*WORK ITEM*: Stopping right after the line with "Section repeated_ids.", please reproduce the material below exactly from its first line.

*DATA FOR REVIEW*:
Lemma serve_transaction s id : length id = 32%nat ->
  serveV1 s (get_request (transaction_path (hashText id)) [])
  = AskExpensive (handleV1Transaction s (get_request (transaction_path (hashText id)) []) id).
Proof.
  intros Hl. assert (Hsafe : safe (hashText id) = true) by (apply hash_safe; by destruct id). unfold serveV1.
  unfold transaction_path at 1. rewrite canonical_path by (repeat constructor; done).
  change (rq_Path (get_request (transaction_path (hashText id)) [])) with (transaction_path (hashText id)). rewrite classify_transaction by done. cbn.
  by rewrite parse_hashText.
Qed.

Lemma serve_address `{!CryptoLaws} s pkh query expected : length pkh = 20%nat -> parseExpectedTip query = Ok expected ->
  serveV1 s (get_request (address_path (EncodeAddress pkh)) query)
  = AskExpensive (handleV1AddressOutputs s (get_request (address_path (EncodeAddress pkh)) query) (EncodeAddress pkh) pkh expected).
Proof.
  intros Hl Hq. pose proof (address_roundtrip pkh Hl) as Hd. assert (Hsafe : safe (EncodeAddress pkh) = true) by (by apply (address_safe pkh)).
  unfold serveV1. unfold address_path at 1. rewrite canonical_path by (repeat constructor; done).
  change (rq_Path (get_request (address_path (EncodeAddress pkh)) query)) with (address_path (EncodeAddress pkh)).
  rewrite classify_address by done. cbn [get_request rq_Method rq_RawQuery]. rewrite bool_decide_eq_false_2 by done. cbn [String.eqb Ascii.eqb Bool.eqb negb].
  by rewrite Hd, bool_decide_eq_true_2, Hq.
Qed.

Lemma sequence_branch_of p c l : pow_params_ok p -> chain_inv p c -> validatedCanonicalSequenceLocked c = Ok l -> branch p (c_index c) (c_tip c) l.
Proof.
  intros Hpow Hc Hv. destruct (ci_main _ _ Hc) as (l' & Hb & _). rewrite (canonical_sequence_ok p Hpow c l' Hc Hb) in Hv. by apply Ok_inj in Hv as <-.
Qed.
End served.

(** ** Repeated transactions *)
Section repeated_ids.
Context `{Crypto} (p : Params) (c : Chain) (l : list blockIndex).
Context (Hpow : pow_params_ok p) (Hr : reachable p c) (Hl : validatedCanonicalSequenceLocked c = Ok l).

Lemma placed_outs pl : pl ∈ placed_txs l -> exists o, tx_Outs (pl_tx pl) !! 0%nat = Some o.
Proof.
  intros (n & bi & Hn & Htx & _)%placed_elem.
  pose proof (branch_entry_ok _ Hpow _ _ _ (sequence_branch_of p c l Hpow (reachable_inv p Hpow c Hr) Hl)) as Hall.
  rewrite Forall_lookup in Hall. destruct (Hall _ _ Hn) as [_ _ Hs _ _].
  apply checkBlockSanity_spec in Hs as (cb & txs & [Hb _ _ Hsh _ _]). rewrite Hb in Htx. rewrite Forall_lookup in Hsh.
  destruct (Hsh _ _ Htx) as (_ & Ho & _). destruct (tx_Outs (pl_tx pl)) as [|o outs]; [done|]. by exists o.
Qed.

*SOLUTION TO THIS TASK*:
Lemma serve_transaction s id : length id = 32%nat ->
  serveV1 s (get_request (transaction_path (hashText id)) [])
  = AskExpensive (handleV1Transaction s (get_request (transaction_path (hashText id)) []) id).
Proof.
  intros Hl. assert (Hsafe : safe (hashText id) = true) by (apply hash_safe; by destruct id). unfold serveV1.
  unfold transaction_path at 1. rewrite canonical_path by (repeat constructor; done).
  change (rq_Path (get_request (transaction_path (hashText id)) [])) with (transaction_path (hashText id)). rewrite classify_transaction by done. cbn.
  by rewrite parse_hashText.
Qed.

Lemma serve_address `{!CryptoLaws} s pkh query expected : length pkh = 20%nat -> parseExpectedTip query = Ok expected ->
  serveV1 s (get_request (address_path (EncodeAddress pkh)) query)
  = AskExpensive (handleV1AddressOutputs s (get_request (address_path (EncodeAddress pkh)) query) (EncodeAddress pkh) pkh expected).
Proof.
  intros Hl Hq. pose proof (address_roundtrip pkh Hl) as Hd. assert (Hsafe : safe (EncodeAddress pkh) = true) by (by apply (address_safe pkh)).
  unfold serveV1. unfold address_path at 1. rewrite canonical_path by (repeat constructor; done).
  change (rq_Path (get_request (address_path (EncodeAddress pkh)) query)) with (address_path (EncodeAddress pkh)).
  rewrite classify_address by done. cbn [get_request rq_Method rq_RawQuery]. rewrite bool_decide_eq_false_2 by done. cbn [String.eqb Ascii.eqb Bool.eqb negb].
  by rewrite Hd, bool_decide_eq_true_2, Hq.
Qed.

Lemma sequence_branch_of p c l : pow_params_ok p -> chain_inv p c -> validatedCanonicalSequenceLocked c = Ok l -> branch p (c_index c) (c_tip c) l.
Proof.
  intros Hpow Hc Hv. destruct (ci_main _ _ Hc) as (l' & Hb & _). rewrite (canonical_sequence_ok p Hpow c l' Hc Hb) in Hv. by apply Ok_inj in Hv as <-.
Qed.
End served.

(** ** Repeated transactions *)
Section repeated_ids.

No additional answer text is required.